Giving patient lifestyle advice is an important part of medical practice, not least in traditional East Asian medicine, where the advice may be adjusted according to the traditional diagnosis and hence be considered integral to the specific effect of the treatment. Some examples of questions in this area:

  • What proportion of patients get lifestyle advice from you?
  • Is the advice generic or individually tailored: is it matched to the traditional diagnosis?
  • What range of lifestyle aspects are covered?
  • How is the advice given (see Paterson et al, 2012, for more information)
  • How is it followed up? What level of compliance is there and how is it encouraged?

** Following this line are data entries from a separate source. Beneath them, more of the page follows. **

(* ===== verification/MessageBlocks.v ===== *)
(** [tool_result_semantics.py] and [message_blocks.py]: the blocks of a projected message,
    how a tool result settles, and how a later fragment merges into what is there. *)

From S2P Require Import Prelude PyVal JsonText Reader.

Open Scope string_scope.

Module MessageBlocks.

(** ** Tool results *)

Definition TOOL_RESULT_STATE_AVAILABLE := "output-available".
Definition TOOL_RESULT_STATE_ERROR := "output-error".
Definition TOOL_RESULT_STATE_DENIED := "output-denied".
Definition TOOL_RESULT_STATES : list string :=
  [TOOL_RESULT_STATE_AVAILABLE; TOOL_RESULT_STATE_ERROR; TOOL_RESULT_STATE_DENIED].

Definition DENIED_TOOL_RESULT_MARKERS : list string :=
  ["the user doesn't want to proceed with this tool use"; "user rejected claude's plan";
   "user declined to answer questions"; "do not exit plan mode yet"; "user interrupted the session"].

(** [tool_result_state_from_content]. *)
Definition tool_result_state_from_content (content : val) (is_error : bool) : string :=
  if negb is_error then TOOL_RESULT_STATE_AVAILABLE
  else
    let normalized := Py.lower (Py.clean content) in
    if existsb (fun marker => Py.contains marker normalized) DENIED_TOOL_RESULT_MARKERS
    then TOOL_RESULT_STATE_DENIED else TOOL_RESULT_STATE_ERROR.

Definition block_type (block : dict) : string := Py.clean (Py.get "type" block).

Definition settled_state (raw_state : string) (content : val) (is_error : bool) : string :=
  if Py.in_strs raw_state TOOL_RESULT_STATES then raw_state else tool_result_state_from_content content is_error.

(** [normalize_tool_result_block]. *)
Definition normalize_tool_result_block (block : dict) : dict :=
  if negb (block_type block =s "tool_result") then block
  else
    let state := settled_state (Py.clean (Py.get "tool_result_state" block)) (Py.get "content" block)
                   (Py.is_true (Py.get "is_error" block)) in
    Py.set "is_error" (VBool (negb (state =s TOOL_RESULT_STATE_AVAILABLE)))
      (Py.set "tool_result_state" (VStr state) block).

(** [tool_result_block]. *)
Definition tool_result_block (tool_call_id : string) (content : val) (tool_result_state : option string)
  (is_error : option bool) : dict :=
  let state := settled_state (Py.strip (default "" tool_result_state)) content (default false is_error) in
  [("type", VStr "tool_result"); ("tool_use_id", VStr tool_call_id);
   ("content", VStr (match content with VDict _ | VList _ => Json.dumps_raw ", " ": " content | _ => Py.str_or_empty content end));
   ("is_error", VBool (negb (state =s TOOL_RESULT_STATE_AVAILABLE))); ("tool_result_state", VStr state)].

(** ** Blocks *)

(** [normalize_message_blocks]. *)
Definition normalize_message_blocks (value : val) : list dict :=
  match value with
  | VList items => omap (fun item => match item with VDict b => Some (normalize_tool_result_block b) | _ => None end) items
  | _ => []
  end.

(** [_block_signature]; every JSON value is serializable. *)
Definition block_signature (block : dict) : string := Json.dumps_raw "," ":" (Json.sort_keys (VDict block)).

There is scope here for a lifetime of audits but let’s look more closely at the firs, and probably the most straightforward of these questions.  It’s unlikely that many acupuncturists (systematically) record whether and what advice they give, so you’ll need to decide what to record and incorporate it into your routine note-taking. The main difficulty with this audit may be defining what’s meant by a patient getting lifestyle advice from you: does it include passing comments ‘some more exercise would be a good idea’ or does there have to be a more definite encouragement with more specific advice, or even a categorical request that the patient carries out a particular task? If you’re going to audio-tape your sessions and analyse the conversation then any of these would be possible but focusing on the more definite end of the spectrum would make it much easier. The definition still needs some thought, but after this you could simply  make a note in each treatment session as to whether advice was offered and what was its nature. Adding up the ‘yes’ and ‘no’ markers would give you a quantitative answer to the question and you can then proceed with the usual following audit stages.